━━━ Data supplied

(* ===== verification/BatchQueue.v ===== *)
(** * [scuffle-batching]: the queue shared by the batcher and the data loader

    crates/batching/src/batch.rs and dataloader.rs have the same structure: a
    current batch behind a mutex, a loop that sends it off when it has waited
    long enough, tasks that wait for a permit of a semaphore before they call
    the executor. The text of both files is the same for this part; here it is
    modelled once, over the type of batches.

    The code holds the mutex only over stretches without an [await], so every
    such stretch is one step. Time is the monotonic clock of the runtime, and
    passes in steps of its own. *)

From stdpp Require Import base list numbers option gmap.
From S2P Require Import Prelude.

(** Where a task spawned for a batch is: waiting for its permit, or in the
    executor. *)
Inductive Stage := Acquiring | Executing.

#[global] Instance stage_eq_dec : EqDecision Stage.
Proof. solve_decision. Defined.

Module Queue.
Section queue.
Context {B : Type} (created_at : B -> Z).

Record t := mk {
  semaphore : Z;
  current_batch : option B;
  tasks : list (Stage * B);
  now : Z;
  wake_at : Z;
}.

(** [batch_size.max(1)] is kept by the clients; [concurrency.max(1)] permits. *)
Definition new (concurrency delay now : Z) : t := mk (Z.max 1 concurrency) None [] now (now + delay).

(** [batch.replace(..)] and changes through [batch.as_mut()]. *)
Definition replace (b : B) (s : t) : t := mk (semaphore s) (Some b) (tasks s) (now s) (wake_at s).

(** [tokio::spawn(batch.take().unwrap().spawn(executor))] *)
Definition spawn (b : B) (s : t) : t := mk (semaphore s) None (tasks s ++ [(Acquiring, b)]) (now s) (wake_at s).

Definition sleep (delta : Z) (s : t) : t := mk (semaphore s) (current_batch s) (tasks s) (now s) (now s + delta).

(** One turn of [batch_loop], once its [sleep] is over. *)
Definition batch_loop (delay : Z) (s : t) : option t :=
  if now s <? wake_at s then None
  else
    match current_batch s with
    | None => Some (sleep delay s)
    | Some b =>
        let remaining := Z.max 0 (delay - (now s - created_at b)) in
        if remaining =? 0 then Some (sleep delay (spawn b s)) else Some (sleep remaining s)
    end.

(** [semaphore.acquire_owned().await], which returns when there is a permit. *)
Definition acquire (i : nat) (s : t) : option t :=
  match tasks s !! i with
  | Some (Acquiring, b) =>
      if 0 <? semaphore s
      then Some (mk (semaphore s - 1) (current_batch s) (<[i := (Executing, b)]> (tasks s)) (now s) (wake_at s))
      else None
  | _ => None
  end.

(** The executor is done: the task ends and its permit is dropped. *)
Definition release (i : nat) (s : t) : option (B * t) :=
  match tasks s !! i with
  | Some (Executing, b) =>
      Some (b, mk (semaphore s + 1) (current_batch s) (delete i (tasks s)) (now s) (wake_at s))
  | _ => None
  end.

Definition pass (dt : Z) (s : t) : t := mk (semaphore s) (current_batch s) (tasks s) (now s + Z.max 0 dt) (wake_at s).

(** ** Invariant *)

(** The batches that are not finished. *)
Definition live (s : t) : list B := option_list (current_batch s) ++ (snd <$> tasks s).

Definition executing (s : t) : list B := snd <$> filter (fun x => x.1 = Executing) (tasks s).

(** Permits are neither lost nor made up, and the loop wakes up no later than
    the current batch is due. *)
Record ok (concurrency delay : Z) (s : t) : Prop := {
  ok_delay : 0 <= delay;
  ok_permits : semaphore s + blen (executing s) = Z.max 1 concurrency;
  ok_free : 0 <= semaphore s;
  ok_wake : wake_at s <= now s + delay;
  ok_current : forall b, current_batch s = Some b -> created_at b <= now s /\ wake_at s <= created_at b + delay;
}.

(** ** The operations keep the invariant *)

Definition is_executing (x : Stage * B) : Z := match x.1 with Executing => 1 | Acquiring => 0 end.

Definition count (xs : list (Stage * B)) : Z := blen (snd <$> filter (fun x => x.1 = Executing) xs).

Lemma count_app xs ys : count (xs ++ ys) = count xs + count ys.
Proof. unfold count. by rewrite filter_app, fmap_app, blen_app. Qed.

Lemma count_cons x xs : count (x :: xs) = is_executing x + count xs.
Proof.
  unfold count, is_executing, blen. rewrite !length_fmap, filter_cons.
  destruct x as [[] b]; simpl fst in *; case_decide; try done; cbn [length]; lia.
Qed.

Lemma count_nonneg xs : 0 <= count xs.
Proof. apply blen_nonneg. Qed.

Lemma count_insert i x y xs : xs !! i = Some x -> count (<[i := y]> xs) = count xs - is_executing x + is_executing y.
Proof.
  intros Hi. rewrite insert_take_drop by (by eapply lookup_lt_Some).
  rewrite <-(take_drop_middle xs i x Hi) at 3. rewrite !count_app, !count_cons. lia.
Qed.

Lemma count_delete i x xs : xs !! i = Some x -> count (delete i xs) = count xs - is_executing x.
Proof.
  intros Hi. rewrite delete_take_drop. rewrite <-(take_drop_middle xs i x Hi) at 3.
  rewrite !count_app, count_cons. lia.
Qed.

Section invariant.
Context (concurrency delay : Z).
Local Abbreviation good := (ok concurrency delay).

Lemma ok_new now : 0 <= delay -> good (new concurrency delay now).
Proof. split; simpl; try done; unfold executing, blen; simpl; lia. Qed.

Lemma ok_replace b s : good s -> (created_at b = now s \/ exists b0, current_batch s = Some b0 /\ created_at b = created_at b0) ->
  good (replace b s).
Proof.
  intros [H1 H2 H3 H4 H5] Hb. split; simpl; try done. intros b' [= <-].
  destruct Hb as [-> | (b0 & E & ->)]; [lia|auto].
Qed.

Lemma ok_spawn b s : good s -> good (spawn b s).
Proof.
  intros [H1 H2 H3 H4 H5]. split; simpl; try done. unfold executing in *. simpl.
  fold (count (tasks s)) (count (tasks s ++ [(Acquiring, b)])) in *. rewrite count_app, count_cons. unfold count at 2.
  unfold is_executing, blen. simpl. lia.
Qed.

Lemma ok_batch_loop s s' : good s -> batch_loop delay s = Some s' -> good s'.
Proof.
  intros Hs. unfold batch_loop. destruct (Z.ltb_spec (now s) (wake_at s)); [done|].
  destruct (current_batch s) as [b|] eqn:E; [destruct (Z.eqb_spec (Z.max 0 (delay - (now s - created_at b))) 0)|];
    intros [= <-].
  - apply (ok_spawn b) in Hs as [H1 H2 H3 H4 H5]. split; simpl in *; try done; lia.
  - destruct Hs as [H1 H2 H3 H4 H5]. destruct (H5 b E). split; simpl; try done; try lia.
    intros b' E'. simplify_eq. lia.
  - destruct Hs as [H1 H2 H3 H4 H5]. split; simpl; try done; try lia. by rewrite E.
Qed.

Lemma ok_acquire i s s' : good s -> acquire i s = Some s' -> good s'.
Proof.
  intros [H1 H2 H3 H4 H5]. unfold acquire. destruct (tasks s !! i) as [[[] b]|] eqn:Hi; try done.
  destruct (Z.ltb_spec 0 (semaphore s)); [|done]. intros [= <-]. split; simpl; try done; [|lia].
  unfold executing in *. simpl. fold (count (tasks s)) (count (<[i := (Executing, b)]> (tasks s))) in *.
  rewrite (count_insert _ _ _ _ Hi). unfold is_executing. cbn [fst]. lia.
Qed.

Lemma ok_release i s b s' : good s -> release i s = Some (b, s') -> good s'.
Proof.
  intros [H1 H2 H3 H4 H5]. unfold release. destruct (tasks s !! i) as [[[] b0]|] eqn:Hi; try done.
  intros [= <- <-]. split; simpl; try done; [|lia].
  unfold executing in *. simpl. fold (count (tasks s)) (count (delete i (tasks s))) in *.
  rewrite (count_delete _ _ _ Hi). unfold is_executing. cbn [fst]. lia.
Qed.

Lemma ok_pass dt s : good s -> good (pass dt s).
Proof. intros [H1 H2 H3 H4 H5]. split; simpl; try done; [lia|]. intros b E. specialize (H5 b E). lia. Qed.

(** ** Batches are neither lost nor made up *)

Lemma live_spawn b s : live (spawn b s) ≡ₚ b :: (snd <$> tasks s).
Proof. unfold live. simpl. rewrite fmap_app. simpl. by rewrite Permutation_app_comm. Qed.

Lemma live_batch_loop s s' : batch_loop delay s = Some s' -> live s' ≡ₚ live s.
Proof.
  unfold batch_loop. destruct (now s <? wake_at s); [done|].
  destruct (current_batch s) as [b|] eqn:E; [destruct (_ =? 0)|]; intros [= <-]; unfold live; simpl; rewrite ?E; simpl; try done.
  rewrite fmap_app. simpl. by rewrite Permutation_app_comm.
Qed.

Lemma live_acquire i s s' : acquire i s = Some s' -> live s' = live s.
Proof.
  unfold acquire. destruct (tasks s !! i) as [[[] b]|] eqn:Hi; try done. destruct (0 <? semaphore s); [|done].
  intros [= <-]. unfold live. simpl. f_equal. rewrite list_fmap_insert. simpl.
  apply list_insert_id. by rewrite list_lookup_fmap, Hi.
Qed.

Lemma live_release i s b s' : release i s = Some (b, s') -> live s ≡ₚ b :: live s'.
Proof.
  unfold release. destruct (tasks s !! i) as [[[] b0]|] eqn:Hi; try done. intros [= <- <-]. unfold live. simpl.
  rewrite (delete_Permutation (tasks s) i (Executing, b0) Hi) at 1. simpl. by rewrite Permutation_middle.
Qed.

(** ** Progress *)

(** Steps left until every batch is finished. *)
Definition left (s : t) : Z := 3 * blen (option_list (current_batch s)) + 2 * blen (tasks s) - blen (executing s).

Lemma left_nonneg s : 0 <= left s.
Proof.
  unfold left, executing, blen. rewrite length_fmap. pose proof (length_filter (fun x : Stage * B => x.1 = Executing) (tasks s)). lia.
Qed.

Lemma left_count s : left s = 3 * blen (option_list (current_batch s)) + 2 * blen (tasks s) - count (tasks s).
Proof. done. Qed.

Lemma left_batch_loop s b s' : current_batch s = Some b -> batch_loop delay s = Some s' -> current_batch s' = None ->
  left s' = left s - 1.
Proof.
  intros E. unfold batch_loop. destruct (now s <? wake_at s); [done|]. rewrite E. destruct (_ =? 0); intros [= <-]; simpl; [|by rewrite E].
  intros _. rewrite !left_count. simpl. rewrite E, blen_app, count_app, count_cons.
  change (count []) with 0. change (is_executing (Acquiring, b)) with 0. change (blen [(Acquiring, b)]) with 1.
  change (blen (option_list (Some b))) with 1. change (blen []) with 0. lia.
Qed.

Lemma left_acquire i s s' : acquire i s = Some s' -> left s' = left s - 1.
Proof.
  unfold acquire. destruct (tasks s !! i) as [[[] b]|] eqn:Hi; try done. destruct (0 <? semaphore s); [|done].
  intros [= <-]. rewrite !left_count. simpl. rewrite (count_insert _ _ _ _ Hi). unfold is_executing, blen. cbn [fst].
  rewrite length_insert. lia.
Qed.

Lemma left_release i s b s' : release i s = Some (b, s') -> left s' = left s - 1.
Proof.
  unfold release. destruct (tasks s !! i) as [[[] b0]|] eqn:Hi; try done. intros [= <- <-]. rewrite !left_count. simpl.
  rewrite (count_delete _ _ _ Hi). unfold is_executing, blen. cbn [fst].
  rewrite length_delete by (by eexists). apply lookup_lt_Some in Hi. lia.
Qed.

Lemma left_pass dt s : left (pass dt s) = left s.
Proof. done. Qed.

(** While a batch is not finished, one of the steps that finish batches can be
    made, if necessary after waiting until the current batch is due. *)
Lemma progress s : good s -> 0 < left s ->
  (exists dt s', batch_loop delay (pass dt s) = Some s' /\ left s' < left s) \/
  (exists i s', acquire i s = Some s' /\ left s' < left s) \/
  (exists i b s', release i s = Some (b, s') /\ left s' < left s).
Proof.
  intros [H1 H2 H3 H4 H5] Hl. destruct (current_batch s) as [b|] eqn:E.
  { left. set (s1 := pass (Z.max (wake_at s) (created_at b + delay) - now s) s).
    destruct (H5 b eq_refl) as [Hc Hw].
    assert (batch_loop delay s1 = Some (sleep delay (spawn b s1))) as Hb.
    { unfold batch_loop. simpl. rewrite E, (proj2 (Z.ltb_ge _ _)) by lia.
      rewrite (proj2 (Z.eqb_eq (Z.max 0 _) 0)) by lia. done. }
    eexists _, _. split; [exact Hb|]. rewrite (left_batch_loop s1 b _ E Hb) by done. change (left s1) with (left s). lia. }
  right. destruct (executing s) as [|b bs] eqn:Ex.
  - left. rewrite left_count, E in Hl. unfold executing in Ex. fold (count (tasks s)) in Hl.
    unfold count in Hl. rewrite Ex in Hl. destruct (tasks s) as [|[[] b] ts] eqn:Et; simpl in Hl.
    + unfold blen in Hl. simpl in Hl. lia.
    + assert (0 < semaphore s) as Hp by (unfold blen in H2; simpl in H2; lia).
      eexists 0%nat, _. split; [unfold acquire; rewrite Et; simpl; rewrite (proj2 (Z.ltb_lt _ _) Hp); done|].
      rewrite (left_acquire 0 s); [lia|]. unfold acquire. rewrite Et. simpl. by rewrite (proj2 (Z.ltb_lt _ _) Hp).
    + by rewrite filter_cons_True in Ex.
  - right. assert (b ∈ executing s) as Hb by (rewrite Ex; left).
    apply list_elem_of_fmap in Hb as ([st b'] & -> & Hin). apply list_elem_of_filter in Hin as [Hst Hin].
    simpl in Hst. subst st. apply list_elem_of_lookup in Hin as [i Hi].
    exists i, b'. eexists. split; [unfold release; by rewrite Hi|].
    rewrite (left_release i s b'); [lia|]. unfold release. by rewrite Hi.
Qed.
End invariant.
End queue.
End Queue.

━━━━━━

What the task asks: All that is wanted is an exact copy of the lines above from the one with "Module Queue." through the one with "Definition new (concurrency", with both ends included.

Solution to this problem:
Module Queue.
Section queue.
Context {B : Type} (created_at : B -> Z).

Record t := mk {
  semaphore : Z;
  current_batch : option B;
  tasks : list (Stage * B);
  now : Z;
  wake_at : Z;
}.

(** [batch_size.max(1)] is kept by the clients; [concurrency.max(1)] permits. *)
Definition new (concurrency delay now : Z) : t := mk (Z.max 1 concurrency) None [] now (now + delay).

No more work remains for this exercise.